Saved data entries:
(** C1: in the two fallback revisions the controller tries the four
    selectors ['bestaudio[ext=m4a]/bestaudio'],
    ['bestaudio[protocol^=https]/bestaudio'],
    ['bestaudio[ext=webm]/bestaudio'] and ['bestaudio'] in that order, with
    one extraction process and one transcoder per selector and one attempt
    at a time.

    - Every run tries a prefix of the four selectors, starts as many
      transcoders as extractions, and has started at most one attempt more
      than the transcoder has closed.
    - When the output file is not there yet, the first attempt is started
      with the first selector.
    - While an attempt is in flight, the handler gathers the two stderr
      texts and starts and answers nothing.
    - When the transcoder closes with 0 and the file is there, the file is
      sent and no process is started ever after.
    - When it closes otherwise, the section of the attempt is added to the
      diagnostic text; the next selector, if one is left, is started, and
      if none is left the answer is the 500 with the whole text.
    - When all four attempts fail, the run is the eight processes in
      order, then the 500 whose text is the four sections in order, each
      one the line naming its selector, the stderr of the extraction, the
      stderr of the transcoder and the exit code. *)
Theorem fallback_controller (P : platform) (E : environment)
    (rev : revision) :
  has_fallback rev = true →
  let newline := String (ascii_of_nat 10) EmptyString in
  let s1 := "bestaudio[ext=m4a]/bestaudio" in
  let s2 := "bestaudio[protocol^=https]/bestaudio" in
  let s3 := "bestaudio[ext=webm]/bestaudio" in
  let s4 := "bestaudio" in
  let extraction := λ (j : job) (fmt : string),
    Spawn "yt-dlp"
      ([ "-f"; fmt; "-o"; "-" ] ++ job_common j ++ [ job_url j ])%list in
  let transcode := λ (j : job),
    Spawn "ffmpeg"
      [ "-hide_banner"; "-loglevel"; "warning"; "-i"; "pipe:0"; "-vn";
        "-b:a"; job_bitrate j; "-f"; "mp3"; job_filePath j ] in
  let shown := λ (text : string),
    if negb (String.eqb text "") then text else "(none)" in
  let shown_code := λ (code : option Z),
    match code with
    | Some z => NilZero.string_of_int (Z.to_int z)
    | None => "null"
    end in
  let report := λ (fmt y f : string) (code : option Z),
    newline +:+ newline +:+ "--- Attempt format=" +:+ fmt +:+ " ---"
    +:+ newline +:+ newline
    +:+ "yt-dlp stderr:" +:+ newline +:+ shown y +:+ newline +:+ newline
    +:+ "ffmpeg stderr:" +:+ newline +:+ shown f +:+ newline +:+ newline
    +:+ "ffmpeg exit code: " +:+ shown_code code +:+ newline in
  let body := λ (text : string),
    "Conversion failed. Debug info:" +:+ newline +:+ text +:+ newline
    +:+ advice rev text in
  (∀ req w evs,
     (∃ n, selectors (effects_of (handle P E rev req w evs))
           = take n [ s1; s2; s3; s4 ])
     ∧ length (filter is_transcode (effects_of (handle P E rev req w evs)))
       = length (selectors (effects_of (handle P E rev req w evs)))
     ∧ (length (selectors (effects_of (handle P E rev req w evs)))
        ≤ 1 + transcoder_closes evs)%nat)
  ∧ (∀ q idParam title w,
       (filePath P (filename P title idParam q (now w)) ∉ fs w) →
       ∃ j, proceed P E rev q idParam title w
            = (w, Converting j s1 [ s2; s3; s4 ] "" "" "",
               [ extraction j s1; transcode j ])
            ∧ job_rev j = rev
            ∧ job_url j = videoUrl idParam
            ∧ job_filename j = filename P title idParam q (now w)
            ∧ job_filePath j = filePath P (filename P title idParam q (now w)))
  ∧ (∀ j w fmt rest y f t,
       job_rev j = rev →
       (∀ d, step P E w (Converting j fmt rest y f t) (YtdlStderr d)
             = (w, Converting j fmt rest (y +:+ Buffer_toString P d) f t, []))
       ∧ (∀ msg, step P E w (Converting j fmt rest y f t) (YtdlError msg)
                 = (w, Converting j fmt rest
                         (y +:+ "yt-dlp spawn error: " +:+ msg +:+ newline)
                         f t, []))
       ∧ (∀ d, step P E w (Converting j fmt rest y f t) (FfmpegStderr d)
               = (w, Converting j fmt rest y (f +:+ Buffer_toString P d) t,
                  []))
       ∧ (∀ msg, step P E w (Converting j fmt rest y f t) (FfmpegError msg)
                 = (w, Converting j fmt rest y
                         (f +:+ "ffmpeg spawn error: " +:+ msg +:+ newline)
                         t, []))
       ∧ (∀ e, in_flight e →
            spawns (effects_of (step P E w (Converting j fmt rest y f t) e))
            = []
            ∧ filter is_answer
                (effects_of (step P E w (Converting j fmt rest y f t) e)) = []
            ∧ ∃ y' f', state_of (step P E w (Converting j fmt rest y f t) e)
                       = Converting j fmt rest y' f' t)
       ∧ ((job_filePath j ∈ fs w) →
          step P E w (Converting j fmt rest y f t) (FfmpegClose (Some 0%Z))
          = (w, Sending j,
             [ Download (job_filePath j) (Some (job_filename j)) ])
          ∧ ∀ evs, spawns (effects_of (run P E w (Converting j fmt rest y f t)
                                         (FfmpegClose (Some 0%Z) :: evs)))
                   = [])
       ∧ (∀ code, ¬ (code = Some 0%Z ∧ job_filePath j ∈ fs w) →
            step P E w (Converting j fmt rest y f t) (FfmpegClose code)
            = match rest with
              | fmt' :: rest' =>
                  (cleanup (job_filePath j) w,
                   Converting j fmt' rest' "" "" (t +:+ report fmt y f code),
                   [ extraction j fmt'; transcode j ])
              | [] =>
                  (cleanup (job_filePath j) w, Done false,
                   [ Respond 500 (body (t +:+ report fmt y f code)) ])
              end))
  ∧ (∀ j w a1 a2 a3 a4,
       job_rev j = rev →
       Forall in_flight (a_during a1) → Forall in_flight (a_during a2) →
       Forall in_flight (a_during a3) → Forall in_flight (a_during a4) →
       all_fail (job_filePath j) w [ a1; a2; a3; a4 ] = true →
       effects_of
         (continue P E
            (w, Converting j s1 [ s2; s3; s4 ] "" "" "",
             [ extraction j s1; transcode j ])
            (attempt_events a1 ++ attempt_events a2 ++ attempt_events a3
             ++ attempt_events a4))
       = [ extraction j s1; transcode j; extraction j s2; transcode j;
           extraction j s3; transcode j; extraction j s4; transcode j;
           Respond 500
             (body
                (report s1 (ytdl_text P (a_during a1))
                   (ffmpeg_text P (a_during a1)) (a_code a1)
                 +:+ report s2 (ytdl_text P (a_during a2))
                       (ffmpeg_text P (a_during a2)) (a_code a2)
                 +:+ report s3 (ytdl_text P (a_during a3))
                       (ffmpeg_text P (a_during a3)) (a_code a3)
                 +:+ report s4 (ytdl_text P (a_during a4))
                       (ffmpeg_text P (a_during a4)) (a_code a4))) ]).
Proof.
  intros Hrev. cbv beta zeta. split; [|split; [|split]].
  - intros req w evs. unfold handle, start.
    assert (Hdone :
      (∃ n, selectors [ Respond 400 "Missing id" ] = take n formatsToTry)
      ∧ length (filter is_transcode [ Respond 400 "Missing id" ])
        = length (selectors [ Respond 400 "Missing id" ])
      ∧ (length (selectors [ Respond 400 "Missing id" ])
         ≤ 1 + transcoder_closes evs)%nat).
    { split; [exists 0; reflexivity|]. split; [reflexivity | simpl; lia]. }
    destruct (id req) as [idParam|]; [|rewrite run_done; exact Hdone].
    destruct (Js.truthy idParam); [|rewrite run_done; exact Hdone].
    destruct (run_selectors P E evs w
                (AwaitMeta rev (quality req) idParam fetch_init) Hrev)
      as (n & Hsel & Hlen).
    pose proof (run_starts P E evs w
                  (AwaitMeta rev (quality req) idParam fetch_init)) as Hone.
    destruct (run P E w _ evs) as [[w' s'] fx].
    unfold effects_of in *. simpl in *.
    split; [exists n; exact Hsel|]. split; assumption.
  - intros q idParam title w Hout. unfold proceed.
    apply (bool_decide_eq_false_2 _) in Hout. unfold existsSync at 1.
    rewrite Hout.
    destruct rev; [discriminate Hrev | |]; eexists; repeat split.
  - intros j w fmt rest y f t Hj.
    assert (Hfb : has_fallback (job_rev j) = true) by (rewrite Hj; exact Hrev).
    split; [intros d; simpl; rewrite Hfb; reflexivity|].
    split; [intros msg; simpl; rewrite Hfb; reflexivity|].
    split; [intros d; simpl; rewrite Hfb; reflexivity|].
    split; [intros msg; simpl; rewrite Hfb; reflexivity|].
    split; [|split].
    + intros e He. unfold effects_of, state_of.
      destruct e; simpl in He; try contradiction; simpl; rewrite ?Hfb;
        repeat split; eauto.
    + intros Hin. apply (bool_decide_eq_true_2 _) in Hin.
      split.
      * simpl. unfold on_ffmpeg_close, existsSync. rewrite Hin. reflexivity.
      * intros evs. simpl. unfold on_ffmpeg_close, existsSync. rewrite Hin.
        simpl.
        pose proof (run_sending_no_spawn P E j w evs) as Hno.
        destruct (run P E w (Sending j) evs) as [[w' s'] fx]. exact Hno.
    + intros code Hbad. simpl. unfold on_ffmpeg_close.
      assert (Hno : Js.is_zero code && existsSync (job_filePath j) w = false).
      { apply not_true_is_false. intros Hok.
        apply andb_true_iff in Hok as [Hc Hx]. apply Hbad. split.
        - apply is_zero_spec. exact Hc.
        - apply (bool_decide_eq_true_1 _). exact Hx. }
      rewrite Hno, Hfb. unfold next_attempt. rewrite Hj.
      destruct rest as [|fmt' rest']; reflexivity.
  - intros j w a1 a2 a3 a4 Hj H1 H2 H3 H4 Hfail.
    assert (Hfb : has_fallback (job_rev j) = true) by (rewrite Hj; exact Hrev).
    assert (Hfly : Forall (λ a, Forall in_flight (a_during a))
                     [ a1; a2; a3; a4 ])
      by (repeat constructor; assumption).
    destruct (run_all_fail P E j Hfb formatsToTry [ a1; a2; a3; a4 ] "" w
                eq_refl Hfly Hfail) as [w' Hrun].
    simpl concat in Hrun. rewrite app_nil_r in Hrun.
    etransitivity; [exact (f_equal effects_of Hrun)|].
    unfold effects_of. cbn [snd flat_map formatsToTry reports].
    rewrite append_empty_r, Hj. reflexivity.
Qed.
(** ** Progress messages *)

Lemma printed_numbers_pulses cfg n : forall c : nat,
  Z.of_nat (c + n) <= Avr.INT_MAX ->
  printed_numbers (flat_map (fun i => pulse cfg (Z.of_nat i)) (seq c n)) =
  map Z.of_nat (seq (S c) n).
Proof.
  unfold Avr.INT_MAX.
  induction n as [|n IH]; intros c Hc; [reflexivity|].
  cbn [seq flat_map map]. unfold printed_numbers in *.
  rewrite flat_map_app, (IH (S c)) by lia.
  cbn [pulse flat_map app].
  rewrite int_id by (unfold Avr.is_int; lia).
  f_equal. lia.
Qed.

Lemma printed_totals_pulses cfg n :
  printed_totals (pulses cfg n) = repeat (PULSE_CYCLES cfg) n.
Proof.
  unfold pulses, printed_totals. generalize 0%nat as c.
  induction n as [|n IH]; intros c; [reflexivity|].
  cbn [seq flat_map repeat]. rewrite flat_map_app, IH. reflexivity.
Qed.

(** X6.  A complete run announces its pulses as 1, 2, ..., n, in this order
    and each once, where n is the pulse count (nothing for a count of zero
    or less), and every announcement carries the pulse count as its total. *)
Theorem progress_numbers cfg (k : nat) :
  well_typed cfg ->
  (steps_of_program cfg <= k)%nat ->
  printed_numbers (fst (exec cfg k PowerOn)) =
    map Z.of_nat (seq 1 (Z.to_nat (PULSE_CYCLES cfg))) /\
  printed_totals (fst (exec cfg k PowerOn)) =
    repeat (PULSE_CYCLES cfg) (Z.to_nat (PULSE_CYCLES cfg)).
Proof.
  intros Hty Hk.
  assert (Hint : Avr.is_int (PULSE_CYCLES cfg)) by apply Hty.
  unfold Avr.is_int in Hint.
  rewrite (exec_program_from cfg k Hty Hk). cbn [fst].
  split.
  - unfold printed_numbers. rewrite !flat_map_app.
    fold (printed_numbers (pulses cfg (Z.to_nat (PULSE_CYCLES cfg)))).
    unfold pulses. rewrite printed_numbers_pulses by (unfold Avr.INT_MAX; lia).
    cbn [setup shutdown flat_map app]. now rewrite app_nil_r.
  - unfold printed_totals. rewrite !flat_map_app.
    fold (printed_totals (pulses cfg (Z.to_nat (PULSE_CYCLES cfg)))).
    rewrite printed_totals_pulses.
    cbn [setup shutdown flat_map app]. now rewrite app_nil_r.
Qed.
(* ===== verification/GoLang.v ===== *)
(** The part of the Go language and of its standard library that the modelled code uses:
    64-bit integers, [time], [strings], [strconv], [sort.SliceStable] and error values.

    A Go string is a sequence of bytes; the functions of [strings] that know about
    Unicode ([ToLower], [TrimSpace]) are modelled on ASCII input. *)
From stdpp Require Import base tactics numbers strings list gmap.
From Stdlib Require Import ZArith Lia Sorted Permutation.
From Stdlib Require String Ascii.
From S2P Require Import Prelude.

(** * Integers

    [int] and [time.Duration] are 64-bit two's complement. *)
Definition two63 : Z := 9223372036854775808.
Definition two64 : Z := 18446744073709551616.
Definition wrap64 (z : Z) : Z := (z + two63) mod two64 - two63.
Definition min_int64 : Z := - two63.
Definition max_int64 : Z := two63 - 1.
Definition in_int64 (z : Z) : Prop := min_int64 <= z <= max_int64.

(** * Time

    An instant is a number of nanoseconds since the Unix epoch; a [Duration] is a number
    of nanoseconds. The zero [time.Time] is the first instant of year 1. *)
Definition nanosecond : Z := 1.
Definition second : Z := 1000000000.
Definition minute : Z := 60 * second.
Definition hour : Z := 60 * minute.
Definition zero_time : Z := -62135596800 * second.
Definition time_is_zero (t : Z) : bool := t =? zero_time.
(** [t.Sub(u)] saturates at the bounds of [Duration]. *)
Definition time_sub (t u : Z) : Z := Z.max min_int64 (Z.min max_int64 (t - u)).
Definition time_add (t d : Z) : Z := t + d.
Definition time_before (t u : Z) : bool := t <? u.

(** * Strings *)

(** Bytes of a string. *)
Fixpoint bytes_of (s : string) : list Ascii.ascii :=
  match s with
  | String.EmptyString => []
  | String.String c s' => c :: bytes_of s'
  end.
Fixpoint of_bytes (l : list Ascii.ascii) : string :=
  match l with
  | [] => String.EmptyString
  | c :: l' => String.String c (of_bytes l')
  end.
Definition code (c : Ascii.ascii) : Z := Z.of_N (Ascii.N_of_ascii c).

(** [len(s)] *)
Definition slen (s : string) : Z := Z.of_nat (String.length s).
(** [s == ""] *)
Definition is_empty (s : string) : bool := String.eqb s "".

(** [s < t] on strings: bytewise lexicographic. *)
Fixpoint bytes_ltb (s t : list Ascii.ascii) : bool :=
  match s, t with
  | _, [] => false
  | [], _ :: _ => true
  | c :: s', d :: t' => (code c <? code d) || ((code c =? code d) && bytes_ltb s' t')
  end.
Definition str_ltb (s t : string) : bool := bytes_ltb (bytes_of s) (bytes_of t).

Fixpoint has_prefix_l (s p : list Ascii.ascii) : bool :=
  match p, s with
  | [], _ => true
  | d :: p', c :: s' => (code c =? code d) && has_prefix_l s' p'
  | _ :: _, [] => false
  end.
(** [strings.HasPrefix(s, p)] and [strings.HasSuffix(s, p)] *)
Definition has_prefix (s p : string) : bool := has_prefix_l (bytes_of s) (bytes_of p).
Definition has_suffix (s p : string) : bool :=
  has_prefix_l (rev (bytes_of s)) (rev (bytes_of p)).
(** [s[:n]] and [s[n:]] *)
Definition str_take (n : Z) (s : string) : string :=
  if slen s <=? n then s else of_bytes (take (Z.to_nat n) (bytes_of s)).
Definition str_drop (n : Z) (s : string) : string := of_bytes (drop (Z.to_nat n) (bytes_of s)).
(** [strings.TrimSuffix(s, p)] and [strings.TrimPrefix(s, p)] *)
Definition trim_suffix (s p : string) : string :=
  if has_suffix s p then str_take (slen s - slen p) s else s.
Definition trim_prefix (s p : string) : string :=
  if has_prefix s p then str_drop (slen p) s else s.

Definition is_space (c : Ascii.ascii) : bool :=
  ((9 <=? code c) && (code c <=? 13)) || (code c =? 32).
Fixpoint drop_spaces (l : list Ascii.ascii) : list Ascii.ascii :=
  match l with
  | c :: l' => if is_space c then drop_spaces l' else l
  | [] => []
  end.
(** [strings.TrimSpace] *)
Definition trim_space (s : string) : string :=
  of_bytes (rev (drop_spaces (rev (drop_spaces (bytes_of s))))).
(** [strings.ToLower] *)
Definition lower_byte (c : Ascii.ascii) : Ascii.ascii :=
  if (65 <=? code c) && (code c <=? 90)
  then Ascii.ascii_of_N (Z.to_N (code c + 32)) else c.
Definition to_lower (s : string) : string := of_bytes (map lower_byte (bytes_of s)).

(** [strings.IndexByte(s, c)]: the position of the first [c], or [None] for -1. *)
Fixpoint index_byte_l (l : list Ascii.ascii) (c : Ascii.ascii) : option nat :=
  match l with
  | [] => None
  | d :: l' => if code d =? code c then Some O else option_map S (index_byte_l l' c)
  end.
Definition index_byte (s : string) (c : Ascii.ascii) : option nat :=
  index_byte_l (bytes_of s) c.
(** [strings.Split(s, sep)] at one byte. *)
Fixpoint split_on (sep : Z) (l : list Ascii.ascii) : list (list Ascii.ascii) :=
  match l with
  | [] => [[]]
  | c :: l' =>
      match split_on sep l' with
      | part :: parts => if code c =? sep then [] :: part :: parts else (c :: part) :: parts
      | [] => [[c]]
      end
  end.
(** [strings.Fields]: what lies between runs of white space. *)
Fixpoint split_spaces (l : list Ascii.ascii) : list (list Ascii.ascii) :=
  match l with
  | [] => [[]]
  | c :: l' =>
      match split_spaces l' with
      | part :: parts => if is_space c then [] :: part :: parts else (c :: part) :: parts
      | [] => [[c]]
      end
  end.
Definition fields (s : string) : list string :=
  map of_bytes (List.filter (fun l => match l with [] => false | _ => true end) (split_spaces (bytes_of s))).
(** [strings.Contains] *)
Fixpoint contains_l (l p : list Ascii.ascii) : bool :=
  has_prefix_l l p || match l with [] => false | _ :: l' => contains_l l' p end.
Definition str_contains (s p : string) : bool := contains_l (bytes_of s) (bytes_of p).
(** [strings.Join] *)
Fixpoint join (l : list string) (sep : string) : string :=
  match l with
  | [] => ""
  | [x] => x
  | x :: l' => x +:+ sep +:+ join l' sep
  end.
(** [strconv.Itoa]; the fuel of [dec_digits] is the number of binary digits, which is
    never fewer than the decimal ones. *)
Definition digit (d : Z) : Ascii.ascii := Ascii.ascii_of_N (Z.to_N (48 + d)).
Fixpoint dec_digits (fuel : nat) (n : Z) : list Ascii.ascii :=
  match fuel with
  | O => []
  | S fuel' => if n <? 10 then [digit n] else dec_digits fuel' (n / 10) ++ [digit (n mod 10)]
  end.
Definition nat_digits (n : Z) : list Ascii.ascii := dec_digits (S (Z.to_nat (Z.log2 n))) n.
Definition itoa (z : Z) : string :=
  of_bytes (if z <? 0 then Ascii.ascii_of_N 45 :: nat_digits (- z) else nat_digits z).

(** [strconv.Atoi] and [strconv.ParseInt(s, 10, 64)]: [None] for a syntax or range error. *)
Fixpoint parse_digits (acc : Z) (l : list Ascii.ascii) : option Z :=
  match l with
  | [] => Some acc
  | c :: l' =>
      if (48 <=? code c) && (code c <=? 57) then parse_digits (acc * 10 + (code c - 48)) l'
      else None
  end.
Definition atoi (s : string) : option Z :=
  let '(neg, l) :=
    match bytes_of s with
    | c :: l' => if code c =? 45 then (true, l') else if code c =? 43 then (false, l')
                 else (false, c :: l')
    | [] => (false, [])
    end in
  match l with
  | [] => None
  | _ :: _ =>
      match parse_digits 0 l with
      | Some n =>
          let z := if neg : bool then - n else n in
          if (min_int64 <=? z) && (z <=? max_int64) then Some z else None
      | None => None
      end
  end.
(** [%q] of a string of printable characters. *)
Definition dquote : string := String.String (Ascii.ascii_of_N 34) String.EmptyString.
Definition quoted (s : string) : string := dquote +:+ s +:+ dquote.
(** The NUL byte, [\x00]. *)
Definition nul : string := String.String Ascii.zero String.EmptyString.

_The problem_.
Take every line from the records that holds "each" and copy it down.

_Expected output_.
      order, then the 500 whose text is the four sections in order, each
    and each once, where n is the pulse count (nothing for a count of zero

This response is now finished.